Segment Open

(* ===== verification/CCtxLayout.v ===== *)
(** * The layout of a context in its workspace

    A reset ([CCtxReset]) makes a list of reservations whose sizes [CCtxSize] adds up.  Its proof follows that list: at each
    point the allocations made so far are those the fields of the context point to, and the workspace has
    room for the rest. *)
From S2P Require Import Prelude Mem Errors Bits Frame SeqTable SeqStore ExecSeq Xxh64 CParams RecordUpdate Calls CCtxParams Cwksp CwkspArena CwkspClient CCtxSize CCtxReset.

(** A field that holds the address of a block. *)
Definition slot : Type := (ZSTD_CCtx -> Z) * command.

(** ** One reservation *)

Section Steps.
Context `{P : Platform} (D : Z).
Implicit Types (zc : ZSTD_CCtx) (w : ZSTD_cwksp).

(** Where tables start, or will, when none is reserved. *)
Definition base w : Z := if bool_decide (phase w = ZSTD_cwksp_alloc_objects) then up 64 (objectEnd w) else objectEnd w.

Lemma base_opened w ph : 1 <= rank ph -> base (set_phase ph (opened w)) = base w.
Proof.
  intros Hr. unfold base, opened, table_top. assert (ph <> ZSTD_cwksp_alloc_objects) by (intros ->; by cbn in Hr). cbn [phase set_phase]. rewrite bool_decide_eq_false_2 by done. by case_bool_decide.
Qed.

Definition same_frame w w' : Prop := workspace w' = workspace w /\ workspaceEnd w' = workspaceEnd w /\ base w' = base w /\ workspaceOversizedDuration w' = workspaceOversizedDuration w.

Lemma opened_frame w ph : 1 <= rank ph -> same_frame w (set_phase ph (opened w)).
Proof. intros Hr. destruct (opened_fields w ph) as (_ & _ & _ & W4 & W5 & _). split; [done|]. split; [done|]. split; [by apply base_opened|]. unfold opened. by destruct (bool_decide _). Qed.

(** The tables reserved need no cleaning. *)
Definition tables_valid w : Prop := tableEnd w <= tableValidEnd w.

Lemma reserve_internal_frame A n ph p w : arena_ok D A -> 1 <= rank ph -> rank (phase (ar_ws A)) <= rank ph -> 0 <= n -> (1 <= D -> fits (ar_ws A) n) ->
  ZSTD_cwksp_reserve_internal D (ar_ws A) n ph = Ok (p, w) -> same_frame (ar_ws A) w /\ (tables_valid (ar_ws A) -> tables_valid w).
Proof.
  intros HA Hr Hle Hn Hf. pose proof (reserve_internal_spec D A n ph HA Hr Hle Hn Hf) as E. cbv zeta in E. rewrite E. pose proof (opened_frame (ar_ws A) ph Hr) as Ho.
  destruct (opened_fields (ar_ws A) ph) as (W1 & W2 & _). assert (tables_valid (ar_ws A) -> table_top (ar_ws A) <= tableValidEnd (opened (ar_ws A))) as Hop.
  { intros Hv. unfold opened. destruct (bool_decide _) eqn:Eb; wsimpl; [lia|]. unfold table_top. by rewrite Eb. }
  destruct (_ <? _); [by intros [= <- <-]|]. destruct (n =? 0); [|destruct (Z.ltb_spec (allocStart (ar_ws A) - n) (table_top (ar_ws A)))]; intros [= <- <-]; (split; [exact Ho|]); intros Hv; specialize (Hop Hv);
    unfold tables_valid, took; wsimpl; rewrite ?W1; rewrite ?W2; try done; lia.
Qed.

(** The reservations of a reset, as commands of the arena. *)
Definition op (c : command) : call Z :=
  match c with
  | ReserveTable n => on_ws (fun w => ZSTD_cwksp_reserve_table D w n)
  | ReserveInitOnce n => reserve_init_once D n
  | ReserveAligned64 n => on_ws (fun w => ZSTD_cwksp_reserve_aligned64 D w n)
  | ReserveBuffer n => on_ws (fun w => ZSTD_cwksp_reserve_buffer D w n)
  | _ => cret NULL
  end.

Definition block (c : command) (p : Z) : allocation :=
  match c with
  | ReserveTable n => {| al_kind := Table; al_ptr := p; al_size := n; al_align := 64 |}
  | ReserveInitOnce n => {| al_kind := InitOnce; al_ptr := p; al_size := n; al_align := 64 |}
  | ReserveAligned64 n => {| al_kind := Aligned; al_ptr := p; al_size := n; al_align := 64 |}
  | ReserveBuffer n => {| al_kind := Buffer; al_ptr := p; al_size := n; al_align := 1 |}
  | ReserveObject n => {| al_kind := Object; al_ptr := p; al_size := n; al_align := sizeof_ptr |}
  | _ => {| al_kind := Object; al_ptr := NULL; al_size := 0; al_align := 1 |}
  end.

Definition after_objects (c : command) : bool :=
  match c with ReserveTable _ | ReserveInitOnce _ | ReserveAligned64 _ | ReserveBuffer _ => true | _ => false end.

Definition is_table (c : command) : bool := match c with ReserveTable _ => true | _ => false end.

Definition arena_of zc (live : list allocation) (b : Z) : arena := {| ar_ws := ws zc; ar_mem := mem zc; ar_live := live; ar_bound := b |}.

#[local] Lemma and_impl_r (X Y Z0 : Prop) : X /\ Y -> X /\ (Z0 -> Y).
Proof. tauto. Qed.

Segment Closed
Segment Open

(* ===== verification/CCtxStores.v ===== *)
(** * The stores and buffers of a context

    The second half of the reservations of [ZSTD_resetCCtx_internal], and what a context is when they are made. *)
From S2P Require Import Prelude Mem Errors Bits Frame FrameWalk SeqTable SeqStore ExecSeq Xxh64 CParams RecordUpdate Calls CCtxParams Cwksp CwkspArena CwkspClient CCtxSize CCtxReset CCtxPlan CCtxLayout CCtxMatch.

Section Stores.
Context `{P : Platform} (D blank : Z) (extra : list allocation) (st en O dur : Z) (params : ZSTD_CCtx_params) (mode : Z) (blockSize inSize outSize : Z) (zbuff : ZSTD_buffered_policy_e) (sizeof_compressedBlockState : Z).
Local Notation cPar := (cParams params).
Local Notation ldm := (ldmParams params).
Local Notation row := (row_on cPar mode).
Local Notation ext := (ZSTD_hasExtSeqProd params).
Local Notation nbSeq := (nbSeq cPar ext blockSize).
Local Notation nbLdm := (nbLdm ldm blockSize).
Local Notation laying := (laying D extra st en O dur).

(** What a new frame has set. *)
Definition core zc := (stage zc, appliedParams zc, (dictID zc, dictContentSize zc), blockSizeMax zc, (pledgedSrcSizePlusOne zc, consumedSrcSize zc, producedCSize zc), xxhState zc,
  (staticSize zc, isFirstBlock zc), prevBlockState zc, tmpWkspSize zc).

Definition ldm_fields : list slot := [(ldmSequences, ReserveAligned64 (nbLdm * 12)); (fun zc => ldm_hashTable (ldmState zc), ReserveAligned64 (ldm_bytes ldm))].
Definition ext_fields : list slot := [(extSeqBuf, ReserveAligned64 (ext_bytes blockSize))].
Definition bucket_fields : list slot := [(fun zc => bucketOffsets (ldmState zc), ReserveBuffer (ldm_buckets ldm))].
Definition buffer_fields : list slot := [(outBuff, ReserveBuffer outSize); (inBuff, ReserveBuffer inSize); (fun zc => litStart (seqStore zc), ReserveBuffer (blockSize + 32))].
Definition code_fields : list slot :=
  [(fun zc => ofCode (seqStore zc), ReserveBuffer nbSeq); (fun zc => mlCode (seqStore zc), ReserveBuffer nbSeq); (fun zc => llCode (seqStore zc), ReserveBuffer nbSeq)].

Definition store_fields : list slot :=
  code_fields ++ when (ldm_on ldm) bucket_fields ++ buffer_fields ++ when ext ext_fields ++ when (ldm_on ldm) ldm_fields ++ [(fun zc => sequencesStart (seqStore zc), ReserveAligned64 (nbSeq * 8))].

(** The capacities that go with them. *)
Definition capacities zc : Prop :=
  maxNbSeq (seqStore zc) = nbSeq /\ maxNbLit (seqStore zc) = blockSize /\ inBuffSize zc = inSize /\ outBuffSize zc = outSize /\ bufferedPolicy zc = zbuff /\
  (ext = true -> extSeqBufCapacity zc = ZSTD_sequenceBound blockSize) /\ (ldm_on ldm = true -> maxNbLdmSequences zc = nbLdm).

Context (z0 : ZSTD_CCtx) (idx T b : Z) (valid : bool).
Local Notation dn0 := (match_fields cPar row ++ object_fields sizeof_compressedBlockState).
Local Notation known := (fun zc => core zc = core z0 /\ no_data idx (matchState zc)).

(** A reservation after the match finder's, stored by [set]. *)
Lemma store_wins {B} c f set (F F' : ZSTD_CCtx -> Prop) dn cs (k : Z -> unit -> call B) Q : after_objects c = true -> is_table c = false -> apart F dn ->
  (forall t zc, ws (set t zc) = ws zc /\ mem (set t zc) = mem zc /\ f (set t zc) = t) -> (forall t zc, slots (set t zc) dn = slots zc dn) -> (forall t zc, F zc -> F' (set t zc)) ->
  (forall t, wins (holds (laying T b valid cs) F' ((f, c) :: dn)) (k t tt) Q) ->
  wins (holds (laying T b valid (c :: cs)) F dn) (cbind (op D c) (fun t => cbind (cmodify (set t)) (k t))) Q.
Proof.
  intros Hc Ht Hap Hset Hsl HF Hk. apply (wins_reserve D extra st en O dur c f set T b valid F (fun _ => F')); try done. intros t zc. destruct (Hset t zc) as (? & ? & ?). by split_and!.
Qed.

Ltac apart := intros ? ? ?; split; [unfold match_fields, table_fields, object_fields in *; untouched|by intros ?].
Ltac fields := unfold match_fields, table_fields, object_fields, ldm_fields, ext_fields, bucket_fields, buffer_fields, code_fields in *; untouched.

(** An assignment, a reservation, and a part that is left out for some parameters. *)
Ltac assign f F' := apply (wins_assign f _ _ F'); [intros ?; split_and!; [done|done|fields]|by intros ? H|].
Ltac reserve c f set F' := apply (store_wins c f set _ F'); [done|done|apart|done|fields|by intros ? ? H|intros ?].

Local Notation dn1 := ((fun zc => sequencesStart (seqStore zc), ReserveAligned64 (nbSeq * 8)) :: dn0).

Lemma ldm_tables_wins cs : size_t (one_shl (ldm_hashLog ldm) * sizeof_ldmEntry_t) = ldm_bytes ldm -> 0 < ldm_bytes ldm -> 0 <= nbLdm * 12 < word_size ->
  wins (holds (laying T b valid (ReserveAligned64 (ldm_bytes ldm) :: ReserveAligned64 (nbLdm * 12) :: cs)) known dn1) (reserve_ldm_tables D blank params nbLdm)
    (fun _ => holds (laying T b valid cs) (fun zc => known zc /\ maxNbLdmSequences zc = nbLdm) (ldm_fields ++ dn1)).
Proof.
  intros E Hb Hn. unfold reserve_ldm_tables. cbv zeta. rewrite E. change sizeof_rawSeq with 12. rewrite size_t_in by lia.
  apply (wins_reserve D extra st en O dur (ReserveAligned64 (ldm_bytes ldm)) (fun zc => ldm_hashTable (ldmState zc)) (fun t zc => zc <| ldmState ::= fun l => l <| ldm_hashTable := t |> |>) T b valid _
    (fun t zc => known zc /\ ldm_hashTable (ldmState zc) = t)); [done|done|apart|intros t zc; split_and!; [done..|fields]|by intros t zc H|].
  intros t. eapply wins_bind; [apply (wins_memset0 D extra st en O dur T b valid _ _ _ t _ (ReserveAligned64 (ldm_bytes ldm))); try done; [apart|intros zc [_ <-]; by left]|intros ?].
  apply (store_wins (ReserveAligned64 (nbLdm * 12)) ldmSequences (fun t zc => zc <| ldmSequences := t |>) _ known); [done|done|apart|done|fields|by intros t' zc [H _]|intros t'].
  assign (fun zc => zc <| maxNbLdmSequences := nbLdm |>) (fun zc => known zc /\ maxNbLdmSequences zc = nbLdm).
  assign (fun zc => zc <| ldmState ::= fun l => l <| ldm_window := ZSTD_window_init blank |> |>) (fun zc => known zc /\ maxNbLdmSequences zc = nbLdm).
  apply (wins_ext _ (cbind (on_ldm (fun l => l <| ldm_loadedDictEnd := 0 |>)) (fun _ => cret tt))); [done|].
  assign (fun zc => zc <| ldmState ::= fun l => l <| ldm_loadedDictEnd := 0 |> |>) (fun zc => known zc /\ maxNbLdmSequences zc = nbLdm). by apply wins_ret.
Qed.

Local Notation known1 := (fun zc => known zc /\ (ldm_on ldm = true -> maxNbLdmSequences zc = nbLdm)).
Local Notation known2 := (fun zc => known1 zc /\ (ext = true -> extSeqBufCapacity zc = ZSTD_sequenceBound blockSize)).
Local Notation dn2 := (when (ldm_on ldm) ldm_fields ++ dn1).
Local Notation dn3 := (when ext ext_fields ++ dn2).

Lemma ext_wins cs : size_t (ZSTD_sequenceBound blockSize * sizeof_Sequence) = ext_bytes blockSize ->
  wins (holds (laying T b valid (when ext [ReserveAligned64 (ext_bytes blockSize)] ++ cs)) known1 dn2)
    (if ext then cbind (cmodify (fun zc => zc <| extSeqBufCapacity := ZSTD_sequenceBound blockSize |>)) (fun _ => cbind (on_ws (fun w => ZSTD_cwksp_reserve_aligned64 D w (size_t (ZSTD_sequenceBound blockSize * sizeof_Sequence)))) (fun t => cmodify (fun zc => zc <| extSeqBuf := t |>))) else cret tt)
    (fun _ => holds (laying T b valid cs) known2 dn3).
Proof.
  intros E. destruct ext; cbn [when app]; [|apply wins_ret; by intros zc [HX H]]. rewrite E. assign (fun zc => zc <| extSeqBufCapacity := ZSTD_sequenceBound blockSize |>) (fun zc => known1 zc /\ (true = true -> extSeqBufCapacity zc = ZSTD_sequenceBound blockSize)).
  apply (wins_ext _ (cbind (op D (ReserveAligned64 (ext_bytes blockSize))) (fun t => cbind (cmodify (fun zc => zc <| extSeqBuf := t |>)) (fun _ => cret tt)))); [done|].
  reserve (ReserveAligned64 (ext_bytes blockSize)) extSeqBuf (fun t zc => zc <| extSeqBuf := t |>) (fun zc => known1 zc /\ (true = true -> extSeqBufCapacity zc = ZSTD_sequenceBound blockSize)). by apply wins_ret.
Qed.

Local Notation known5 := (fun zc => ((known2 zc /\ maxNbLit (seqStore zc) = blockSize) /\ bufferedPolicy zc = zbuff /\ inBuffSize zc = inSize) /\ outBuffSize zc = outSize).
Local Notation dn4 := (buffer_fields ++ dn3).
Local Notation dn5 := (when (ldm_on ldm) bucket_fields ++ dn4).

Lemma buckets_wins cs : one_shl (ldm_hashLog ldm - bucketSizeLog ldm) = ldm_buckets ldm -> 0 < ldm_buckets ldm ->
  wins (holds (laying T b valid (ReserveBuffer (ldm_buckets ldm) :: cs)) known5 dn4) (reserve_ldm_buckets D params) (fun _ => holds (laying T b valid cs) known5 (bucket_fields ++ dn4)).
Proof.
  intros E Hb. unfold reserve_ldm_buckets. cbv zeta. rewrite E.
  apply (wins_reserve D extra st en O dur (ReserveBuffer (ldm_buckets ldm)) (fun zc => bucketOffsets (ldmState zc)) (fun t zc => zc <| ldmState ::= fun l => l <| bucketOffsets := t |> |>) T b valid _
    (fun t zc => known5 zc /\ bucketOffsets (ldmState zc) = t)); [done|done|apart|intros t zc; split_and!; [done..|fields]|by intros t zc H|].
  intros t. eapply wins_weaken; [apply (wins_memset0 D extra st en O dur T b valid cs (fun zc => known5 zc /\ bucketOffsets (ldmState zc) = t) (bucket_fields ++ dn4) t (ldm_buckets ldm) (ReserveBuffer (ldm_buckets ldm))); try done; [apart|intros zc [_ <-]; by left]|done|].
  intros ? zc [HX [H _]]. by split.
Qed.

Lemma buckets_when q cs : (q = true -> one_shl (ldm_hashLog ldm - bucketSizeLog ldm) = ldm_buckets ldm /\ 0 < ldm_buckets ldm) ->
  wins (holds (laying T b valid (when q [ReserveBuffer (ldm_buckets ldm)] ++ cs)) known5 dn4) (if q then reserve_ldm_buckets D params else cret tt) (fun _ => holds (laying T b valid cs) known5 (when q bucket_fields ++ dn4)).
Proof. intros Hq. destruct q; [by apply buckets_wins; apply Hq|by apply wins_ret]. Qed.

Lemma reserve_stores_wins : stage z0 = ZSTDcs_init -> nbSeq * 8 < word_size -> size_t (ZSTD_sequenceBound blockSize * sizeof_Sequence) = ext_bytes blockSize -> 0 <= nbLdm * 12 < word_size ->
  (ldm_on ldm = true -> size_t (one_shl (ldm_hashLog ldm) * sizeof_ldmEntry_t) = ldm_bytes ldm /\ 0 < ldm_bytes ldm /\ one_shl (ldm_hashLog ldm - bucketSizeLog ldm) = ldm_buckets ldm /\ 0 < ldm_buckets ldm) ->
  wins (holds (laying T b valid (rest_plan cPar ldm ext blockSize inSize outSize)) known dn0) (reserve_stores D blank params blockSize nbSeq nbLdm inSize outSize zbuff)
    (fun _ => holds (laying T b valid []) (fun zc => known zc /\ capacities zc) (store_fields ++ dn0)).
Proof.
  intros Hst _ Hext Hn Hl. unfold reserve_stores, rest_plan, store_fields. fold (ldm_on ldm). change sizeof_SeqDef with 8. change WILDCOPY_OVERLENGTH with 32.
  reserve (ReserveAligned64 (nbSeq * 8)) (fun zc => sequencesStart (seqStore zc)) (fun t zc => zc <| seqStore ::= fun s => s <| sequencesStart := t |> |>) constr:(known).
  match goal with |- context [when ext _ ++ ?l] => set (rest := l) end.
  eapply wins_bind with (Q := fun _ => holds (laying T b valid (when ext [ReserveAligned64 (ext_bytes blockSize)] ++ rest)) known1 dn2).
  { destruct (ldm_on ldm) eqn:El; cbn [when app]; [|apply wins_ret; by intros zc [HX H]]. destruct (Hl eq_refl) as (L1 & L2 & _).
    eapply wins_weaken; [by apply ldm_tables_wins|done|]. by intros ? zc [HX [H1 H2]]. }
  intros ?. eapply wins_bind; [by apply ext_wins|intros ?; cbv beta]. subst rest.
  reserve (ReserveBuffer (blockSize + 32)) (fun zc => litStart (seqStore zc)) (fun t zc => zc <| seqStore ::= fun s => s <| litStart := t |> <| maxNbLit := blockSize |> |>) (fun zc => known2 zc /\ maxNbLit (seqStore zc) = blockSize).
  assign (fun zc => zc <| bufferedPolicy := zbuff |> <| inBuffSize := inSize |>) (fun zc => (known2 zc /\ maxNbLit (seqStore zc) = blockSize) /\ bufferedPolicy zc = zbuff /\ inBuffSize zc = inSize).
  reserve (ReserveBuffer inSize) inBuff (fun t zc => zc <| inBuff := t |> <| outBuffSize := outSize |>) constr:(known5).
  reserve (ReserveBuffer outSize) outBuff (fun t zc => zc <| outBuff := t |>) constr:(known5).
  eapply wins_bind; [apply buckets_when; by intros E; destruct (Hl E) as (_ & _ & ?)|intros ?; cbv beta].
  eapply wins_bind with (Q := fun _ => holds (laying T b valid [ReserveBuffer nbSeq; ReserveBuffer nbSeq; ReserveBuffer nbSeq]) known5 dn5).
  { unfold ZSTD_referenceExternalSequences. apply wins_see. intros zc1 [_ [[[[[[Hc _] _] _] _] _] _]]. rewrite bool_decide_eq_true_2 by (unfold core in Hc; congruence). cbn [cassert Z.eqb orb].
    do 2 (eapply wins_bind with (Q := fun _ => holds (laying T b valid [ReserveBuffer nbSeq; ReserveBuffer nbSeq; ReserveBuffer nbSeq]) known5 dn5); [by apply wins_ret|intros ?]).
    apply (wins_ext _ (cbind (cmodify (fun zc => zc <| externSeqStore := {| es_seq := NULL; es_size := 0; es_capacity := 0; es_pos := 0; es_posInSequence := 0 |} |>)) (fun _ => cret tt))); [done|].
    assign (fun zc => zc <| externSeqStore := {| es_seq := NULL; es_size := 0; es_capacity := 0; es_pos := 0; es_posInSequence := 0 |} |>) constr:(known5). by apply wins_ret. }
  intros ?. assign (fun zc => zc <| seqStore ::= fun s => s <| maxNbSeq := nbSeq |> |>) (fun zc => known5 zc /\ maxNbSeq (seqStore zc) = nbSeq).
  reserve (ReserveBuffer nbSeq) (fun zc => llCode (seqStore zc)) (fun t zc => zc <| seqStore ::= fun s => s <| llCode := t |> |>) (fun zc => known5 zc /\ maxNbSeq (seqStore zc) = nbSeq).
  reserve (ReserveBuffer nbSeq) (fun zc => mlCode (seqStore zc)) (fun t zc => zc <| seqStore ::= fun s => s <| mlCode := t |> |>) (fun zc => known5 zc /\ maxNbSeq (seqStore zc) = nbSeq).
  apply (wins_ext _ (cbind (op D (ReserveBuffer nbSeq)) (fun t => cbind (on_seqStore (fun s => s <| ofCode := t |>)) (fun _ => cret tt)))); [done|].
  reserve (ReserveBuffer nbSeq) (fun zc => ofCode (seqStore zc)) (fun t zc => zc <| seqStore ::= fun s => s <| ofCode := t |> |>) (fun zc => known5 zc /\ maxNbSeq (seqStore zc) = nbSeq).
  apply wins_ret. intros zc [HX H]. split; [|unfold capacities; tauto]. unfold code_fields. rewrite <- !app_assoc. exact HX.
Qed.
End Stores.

Segment Closed

ACTIVITY> Wherever "rank" occurs in the entries above, copy the line it sits on.

EXERCISE OUTPUT>
Lemma base_opened w ph : 1 <= rank ph -> base (set_phase ph (opened w)) = base w.
Lemma opened_frame w ph : 1 <= rank ph -> same_frame w (set_phase ph (opened w)).
Lemma reserve_internal_frame A n ph p w : arena_ok D A -> 1 <= rank ph -> rank (phase (ar_ws A)) <= rank ph -> 0 <= n -> (1 <= D -> fits (ar_ws A) n) ->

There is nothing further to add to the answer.